> _TO DO_
Nothing should appear in the answer except the lines from the one containing "Proof. right. by rewrite !lookup_empty. Qed." through the end of the records below, written out exactly.
== Segment start ==
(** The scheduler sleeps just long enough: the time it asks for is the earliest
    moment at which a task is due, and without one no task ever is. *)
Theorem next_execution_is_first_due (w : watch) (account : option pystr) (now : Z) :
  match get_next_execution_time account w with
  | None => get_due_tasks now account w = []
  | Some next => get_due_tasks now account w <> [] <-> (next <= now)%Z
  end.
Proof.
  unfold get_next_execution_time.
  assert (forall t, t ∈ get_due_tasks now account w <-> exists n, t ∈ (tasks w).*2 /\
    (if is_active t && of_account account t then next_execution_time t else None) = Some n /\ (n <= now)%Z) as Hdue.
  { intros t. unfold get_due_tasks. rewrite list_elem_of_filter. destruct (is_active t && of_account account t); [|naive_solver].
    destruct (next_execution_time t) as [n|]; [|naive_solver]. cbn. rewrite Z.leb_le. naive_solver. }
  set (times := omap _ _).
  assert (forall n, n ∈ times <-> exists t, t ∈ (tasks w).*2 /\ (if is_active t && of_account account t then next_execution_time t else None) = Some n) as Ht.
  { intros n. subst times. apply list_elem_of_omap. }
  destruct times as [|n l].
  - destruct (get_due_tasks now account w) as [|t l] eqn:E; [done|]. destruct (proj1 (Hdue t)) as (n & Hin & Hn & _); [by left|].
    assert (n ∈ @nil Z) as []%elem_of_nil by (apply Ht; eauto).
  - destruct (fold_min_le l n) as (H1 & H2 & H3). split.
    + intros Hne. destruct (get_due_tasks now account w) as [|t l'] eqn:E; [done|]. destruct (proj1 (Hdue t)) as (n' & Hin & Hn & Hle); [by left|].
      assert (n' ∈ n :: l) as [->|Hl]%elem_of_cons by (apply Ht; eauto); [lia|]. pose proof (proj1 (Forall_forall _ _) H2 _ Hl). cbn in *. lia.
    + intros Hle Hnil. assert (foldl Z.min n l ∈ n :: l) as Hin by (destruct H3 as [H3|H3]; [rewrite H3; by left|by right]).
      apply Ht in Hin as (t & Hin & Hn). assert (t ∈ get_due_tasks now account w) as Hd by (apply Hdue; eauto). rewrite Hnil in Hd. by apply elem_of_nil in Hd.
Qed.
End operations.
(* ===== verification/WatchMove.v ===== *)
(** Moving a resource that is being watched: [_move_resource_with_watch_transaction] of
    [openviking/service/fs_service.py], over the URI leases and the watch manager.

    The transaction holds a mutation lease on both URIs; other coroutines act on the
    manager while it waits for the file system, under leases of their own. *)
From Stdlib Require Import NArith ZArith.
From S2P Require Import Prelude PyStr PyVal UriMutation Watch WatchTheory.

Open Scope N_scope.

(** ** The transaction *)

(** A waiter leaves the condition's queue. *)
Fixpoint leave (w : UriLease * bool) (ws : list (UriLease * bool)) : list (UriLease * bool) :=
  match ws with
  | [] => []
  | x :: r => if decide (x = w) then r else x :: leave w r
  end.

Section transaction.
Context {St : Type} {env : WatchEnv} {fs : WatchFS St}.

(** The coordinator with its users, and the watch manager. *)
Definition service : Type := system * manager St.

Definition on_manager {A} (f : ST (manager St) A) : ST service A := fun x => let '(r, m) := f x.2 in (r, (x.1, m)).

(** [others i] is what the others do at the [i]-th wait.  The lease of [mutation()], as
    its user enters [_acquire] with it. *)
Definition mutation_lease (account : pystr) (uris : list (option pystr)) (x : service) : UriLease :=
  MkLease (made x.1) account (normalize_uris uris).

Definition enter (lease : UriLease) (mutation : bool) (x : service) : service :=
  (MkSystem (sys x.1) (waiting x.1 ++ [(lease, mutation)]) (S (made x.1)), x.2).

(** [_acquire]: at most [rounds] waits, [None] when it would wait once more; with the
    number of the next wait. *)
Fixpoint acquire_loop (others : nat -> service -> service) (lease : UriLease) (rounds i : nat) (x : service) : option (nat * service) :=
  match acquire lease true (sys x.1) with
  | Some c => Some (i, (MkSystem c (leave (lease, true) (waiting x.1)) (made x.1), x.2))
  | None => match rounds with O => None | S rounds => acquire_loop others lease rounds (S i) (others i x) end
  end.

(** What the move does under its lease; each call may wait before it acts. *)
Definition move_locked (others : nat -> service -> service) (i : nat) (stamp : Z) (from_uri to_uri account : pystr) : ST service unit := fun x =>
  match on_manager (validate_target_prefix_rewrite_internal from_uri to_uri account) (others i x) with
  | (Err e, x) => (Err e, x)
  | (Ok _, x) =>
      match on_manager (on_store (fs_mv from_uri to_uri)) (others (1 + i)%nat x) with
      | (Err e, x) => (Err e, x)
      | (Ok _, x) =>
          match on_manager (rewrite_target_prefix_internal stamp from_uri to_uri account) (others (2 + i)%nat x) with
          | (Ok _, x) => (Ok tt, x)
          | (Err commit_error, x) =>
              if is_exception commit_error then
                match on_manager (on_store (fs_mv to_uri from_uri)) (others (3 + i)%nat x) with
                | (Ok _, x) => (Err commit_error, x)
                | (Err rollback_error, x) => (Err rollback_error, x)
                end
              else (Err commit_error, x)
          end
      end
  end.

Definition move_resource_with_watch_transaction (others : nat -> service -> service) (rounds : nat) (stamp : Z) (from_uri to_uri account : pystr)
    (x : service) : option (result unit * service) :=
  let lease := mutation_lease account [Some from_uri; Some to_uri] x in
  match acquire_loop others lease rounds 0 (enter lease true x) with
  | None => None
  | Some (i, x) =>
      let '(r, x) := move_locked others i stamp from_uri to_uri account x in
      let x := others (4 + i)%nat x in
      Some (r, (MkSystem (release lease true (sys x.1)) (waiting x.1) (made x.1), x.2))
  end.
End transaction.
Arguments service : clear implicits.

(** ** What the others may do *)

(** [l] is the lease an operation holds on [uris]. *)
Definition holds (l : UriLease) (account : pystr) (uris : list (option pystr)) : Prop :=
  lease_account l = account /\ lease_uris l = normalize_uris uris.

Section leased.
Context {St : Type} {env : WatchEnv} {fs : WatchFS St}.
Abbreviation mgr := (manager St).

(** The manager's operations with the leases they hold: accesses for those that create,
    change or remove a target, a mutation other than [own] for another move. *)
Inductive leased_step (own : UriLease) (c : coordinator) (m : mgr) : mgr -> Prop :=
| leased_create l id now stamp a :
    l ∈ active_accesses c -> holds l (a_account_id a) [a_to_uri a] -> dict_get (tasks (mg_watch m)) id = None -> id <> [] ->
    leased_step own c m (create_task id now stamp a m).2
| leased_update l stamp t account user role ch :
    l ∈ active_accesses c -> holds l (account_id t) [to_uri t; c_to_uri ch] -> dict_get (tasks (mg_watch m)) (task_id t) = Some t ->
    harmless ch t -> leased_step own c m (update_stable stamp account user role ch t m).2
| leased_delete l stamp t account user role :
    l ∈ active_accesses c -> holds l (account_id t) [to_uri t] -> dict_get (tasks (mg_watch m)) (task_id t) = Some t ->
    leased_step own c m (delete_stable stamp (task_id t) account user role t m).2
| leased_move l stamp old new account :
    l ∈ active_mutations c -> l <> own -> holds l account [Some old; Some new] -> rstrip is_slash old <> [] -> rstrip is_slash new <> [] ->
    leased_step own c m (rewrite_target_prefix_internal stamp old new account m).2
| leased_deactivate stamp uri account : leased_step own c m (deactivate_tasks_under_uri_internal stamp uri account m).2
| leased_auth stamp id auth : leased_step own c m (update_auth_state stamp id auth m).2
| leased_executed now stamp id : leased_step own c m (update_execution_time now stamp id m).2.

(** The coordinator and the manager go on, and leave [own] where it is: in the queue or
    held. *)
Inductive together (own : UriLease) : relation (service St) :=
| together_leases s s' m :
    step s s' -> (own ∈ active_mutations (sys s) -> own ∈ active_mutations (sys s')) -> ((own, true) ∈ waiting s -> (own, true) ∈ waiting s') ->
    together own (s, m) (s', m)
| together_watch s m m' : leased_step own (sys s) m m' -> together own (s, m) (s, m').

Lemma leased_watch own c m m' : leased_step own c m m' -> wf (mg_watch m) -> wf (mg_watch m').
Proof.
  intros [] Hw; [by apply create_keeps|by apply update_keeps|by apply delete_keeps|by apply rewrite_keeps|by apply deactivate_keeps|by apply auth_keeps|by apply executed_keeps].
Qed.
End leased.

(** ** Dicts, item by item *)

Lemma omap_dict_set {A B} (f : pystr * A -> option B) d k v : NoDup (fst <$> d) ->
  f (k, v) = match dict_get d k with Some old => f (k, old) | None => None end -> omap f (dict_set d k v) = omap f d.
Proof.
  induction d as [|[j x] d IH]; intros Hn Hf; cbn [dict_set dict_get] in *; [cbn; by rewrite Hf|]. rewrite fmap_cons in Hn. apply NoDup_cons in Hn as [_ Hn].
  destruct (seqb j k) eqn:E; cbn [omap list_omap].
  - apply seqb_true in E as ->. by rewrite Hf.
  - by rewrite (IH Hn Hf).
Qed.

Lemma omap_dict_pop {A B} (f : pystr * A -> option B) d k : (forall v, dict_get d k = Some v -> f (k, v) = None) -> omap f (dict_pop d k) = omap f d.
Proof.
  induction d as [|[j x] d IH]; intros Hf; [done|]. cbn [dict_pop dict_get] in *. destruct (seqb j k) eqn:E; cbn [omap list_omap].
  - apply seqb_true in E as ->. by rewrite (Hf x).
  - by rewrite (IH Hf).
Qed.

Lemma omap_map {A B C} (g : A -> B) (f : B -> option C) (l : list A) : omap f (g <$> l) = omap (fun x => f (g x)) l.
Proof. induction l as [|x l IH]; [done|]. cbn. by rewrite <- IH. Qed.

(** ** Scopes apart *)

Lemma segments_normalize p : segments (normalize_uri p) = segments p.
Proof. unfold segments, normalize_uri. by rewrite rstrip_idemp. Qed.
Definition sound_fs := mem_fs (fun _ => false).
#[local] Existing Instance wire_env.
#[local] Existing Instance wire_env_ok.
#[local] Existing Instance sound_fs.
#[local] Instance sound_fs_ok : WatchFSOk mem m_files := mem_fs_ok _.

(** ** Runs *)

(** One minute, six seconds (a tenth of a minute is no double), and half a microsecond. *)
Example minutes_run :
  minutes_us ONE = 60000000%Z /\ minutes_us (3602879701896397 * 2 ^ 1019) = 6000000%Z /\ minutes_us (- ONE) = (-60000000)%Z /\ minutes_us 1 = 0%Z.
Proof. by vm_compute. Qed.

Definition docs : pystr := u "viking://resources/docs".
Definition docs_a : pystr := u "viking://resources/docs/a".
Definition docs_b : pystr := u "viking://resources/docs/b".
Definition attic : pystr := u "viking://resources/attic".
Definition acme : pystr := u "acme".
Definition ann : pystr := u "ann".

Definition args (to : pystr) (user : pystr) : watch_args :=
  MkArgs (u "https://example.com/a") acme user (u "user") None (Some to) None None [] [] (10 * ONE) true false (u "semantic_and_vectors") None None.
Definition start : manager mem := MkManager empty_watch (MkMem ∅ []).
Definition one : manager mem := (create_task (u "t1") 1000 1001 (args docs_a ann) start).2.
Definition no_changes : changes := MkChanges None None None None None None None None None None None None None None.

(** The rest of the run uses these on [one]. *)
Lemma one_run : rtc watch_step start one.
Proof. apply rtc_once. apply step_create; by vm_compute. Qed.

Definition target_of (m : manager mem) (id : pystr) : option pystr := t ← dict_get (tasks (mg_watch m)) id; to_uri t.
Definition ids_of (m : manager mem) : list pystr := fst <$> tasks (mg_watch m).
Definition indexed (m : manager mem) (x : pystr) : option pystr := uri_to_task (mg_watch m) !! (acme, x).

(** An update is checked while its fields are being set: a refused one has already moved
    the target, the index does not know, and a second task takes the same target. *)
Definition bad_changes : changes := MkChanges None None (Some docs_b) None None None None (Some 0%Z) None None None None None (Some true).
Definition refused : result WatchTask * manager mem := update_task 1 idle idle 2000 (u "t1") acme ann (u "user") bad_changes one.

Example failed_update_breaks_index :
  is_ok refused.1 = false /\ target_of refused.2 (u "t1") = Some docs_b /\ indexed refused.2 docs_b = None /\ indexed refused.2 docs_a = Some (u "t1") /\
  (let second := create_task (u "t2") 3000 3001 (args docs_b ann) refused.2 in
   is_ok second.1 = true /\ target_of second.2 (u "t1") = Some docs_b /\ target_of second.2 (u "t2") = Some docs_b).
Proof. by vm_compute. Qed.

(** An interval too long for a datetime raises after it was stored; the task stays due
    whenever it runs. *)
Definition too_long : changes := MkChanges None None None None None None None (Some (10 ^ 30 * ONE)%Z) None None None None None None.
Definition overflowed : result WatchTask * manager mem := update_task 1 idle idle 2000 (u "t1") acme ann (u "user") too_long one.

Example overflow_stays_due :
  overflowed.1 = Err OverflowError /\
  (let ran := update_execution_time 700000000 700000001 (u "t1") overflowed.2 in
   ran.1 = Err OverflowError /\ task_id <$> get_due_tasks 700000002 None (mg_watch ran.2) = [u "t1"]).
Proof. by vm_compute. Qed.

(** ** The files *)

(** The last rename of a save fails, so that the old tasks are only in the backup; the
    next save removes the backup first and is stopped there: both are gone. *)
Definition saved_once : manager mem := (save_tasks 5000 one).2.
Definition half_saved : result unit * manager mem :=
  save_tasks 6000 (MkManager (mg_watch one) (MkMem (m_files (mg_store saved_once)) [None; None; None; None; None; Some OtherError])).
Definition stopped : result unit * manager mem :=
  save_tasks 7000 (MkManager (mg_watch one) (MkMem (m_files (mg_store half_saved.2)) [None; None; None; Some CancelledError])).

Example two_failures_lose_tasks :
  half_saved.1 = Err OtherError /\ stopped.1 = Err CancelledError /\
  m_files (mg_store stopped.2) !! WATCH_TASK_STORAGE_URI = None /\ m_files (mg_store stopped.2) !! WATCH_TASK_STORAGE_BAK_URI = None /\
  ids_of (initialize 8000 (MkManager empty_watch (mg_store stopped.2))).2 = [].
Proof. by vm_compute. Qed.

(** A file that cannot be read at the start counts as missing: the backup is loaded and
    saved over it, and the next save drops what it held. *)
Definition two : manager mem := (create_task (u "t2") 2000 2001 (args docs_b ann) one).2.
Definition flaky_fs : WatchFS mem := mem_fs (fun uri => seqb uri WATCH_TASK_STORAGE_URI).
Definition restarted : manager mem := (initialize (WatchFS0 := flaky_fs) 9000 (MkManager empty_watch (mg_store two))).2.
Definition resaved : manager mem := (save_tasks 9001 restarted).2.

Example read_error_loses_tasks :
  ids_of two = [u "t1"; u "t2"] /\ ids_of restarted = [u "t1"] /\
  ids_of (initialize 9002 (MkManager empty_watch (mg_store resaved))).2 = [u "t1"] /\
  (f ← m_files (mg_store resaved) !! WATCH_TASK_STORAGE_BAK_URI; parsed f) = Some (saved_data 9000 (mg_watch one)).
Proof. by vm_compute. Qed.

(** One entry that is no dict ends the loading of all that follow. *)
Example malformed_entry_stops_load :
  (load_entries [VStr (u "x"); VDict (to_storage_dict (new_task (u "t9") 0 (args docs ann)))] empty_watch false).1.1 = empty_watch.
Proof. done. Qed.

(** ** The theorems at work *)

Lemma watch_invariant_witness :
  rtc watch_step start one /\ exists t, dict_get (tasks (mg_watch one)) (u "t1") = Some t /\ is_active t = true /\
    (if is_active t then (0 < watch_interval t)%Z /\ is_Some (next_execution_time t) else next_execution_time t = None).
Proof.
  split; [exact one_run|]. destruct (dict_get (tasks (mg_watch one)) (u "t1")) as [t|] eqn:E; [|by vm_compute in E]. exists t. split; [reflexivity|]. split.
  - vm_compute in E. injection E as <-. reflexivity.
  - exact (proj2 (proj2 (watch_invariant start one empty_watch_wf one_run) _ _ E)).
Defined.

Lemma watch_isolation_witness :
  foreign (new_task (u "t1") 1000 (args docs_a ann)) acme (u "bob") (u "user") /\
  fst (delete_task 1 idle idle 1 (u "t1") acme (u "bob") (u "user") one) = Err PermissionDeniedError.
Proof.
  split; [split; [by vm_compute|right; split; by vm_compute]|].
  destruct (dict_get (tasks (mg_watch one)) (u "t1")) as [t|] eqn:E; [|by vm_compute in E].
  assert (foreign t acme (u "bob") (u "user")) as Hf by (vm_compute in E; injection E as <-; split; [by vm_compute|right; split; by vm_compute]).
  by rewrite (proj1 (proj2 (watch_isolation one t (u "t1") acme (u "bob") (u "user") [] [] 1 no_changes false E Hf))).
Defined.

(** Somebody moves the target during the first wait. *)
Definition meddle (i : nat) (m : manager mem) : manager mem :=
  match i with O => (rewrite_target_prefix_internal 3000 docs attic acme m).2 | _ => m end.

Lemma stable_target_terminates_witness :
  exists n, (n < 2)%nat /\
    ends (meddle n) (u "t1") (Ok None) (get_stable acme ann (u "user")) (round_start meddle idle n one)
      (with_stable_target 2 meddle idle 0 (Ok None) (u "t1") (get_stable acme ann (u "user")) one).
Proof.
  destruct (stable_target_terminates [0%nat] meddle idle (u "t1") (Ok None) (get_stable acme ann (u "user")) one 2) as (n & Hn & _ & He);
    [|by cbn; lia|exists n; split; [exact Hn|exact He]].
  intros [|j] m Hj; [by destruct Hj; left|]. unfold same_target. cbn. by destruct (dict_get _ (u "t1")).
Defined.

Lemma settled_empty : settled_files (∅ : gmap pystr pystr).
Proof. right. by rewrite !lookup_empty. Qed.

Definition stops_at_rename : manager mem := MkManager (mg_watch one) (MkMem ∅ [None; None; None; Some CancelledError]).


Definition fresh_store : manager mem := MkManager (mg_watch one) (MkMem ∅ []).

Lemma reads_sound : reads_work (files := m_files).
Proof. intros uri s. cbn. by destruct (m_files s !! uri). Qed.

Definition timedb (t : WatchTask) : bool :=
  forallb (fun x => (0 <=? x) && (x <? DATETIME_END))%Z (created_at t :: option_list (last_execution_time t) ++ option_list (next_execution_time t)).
== Segment end ==
> _WRITTEN ANSWER_
Proof. right. by rewrite !lookup_empty. Qed.

Definition stops_at_rename : manager mem := MkManager (mg_watch one) (MkMem ∅ [None; None; None; Some CancelledError]).


Definition fresh_store : manager mem := MkManager (mg_watch one) (MkMem ∅ []).

Lemma reads_sound : reads_work (files := m_files).
Proof. intros uri s. cbn. by destruct (m_files s !! uri). Qed.

Definition timedb (t : WatchTask) : bool :=
  forallb (fun x => (0 <=? x) && (x <? DATETIME_END))%Z (created_at t :: option_list (last_execution_time t) ++ option_list (next_execution_time t)).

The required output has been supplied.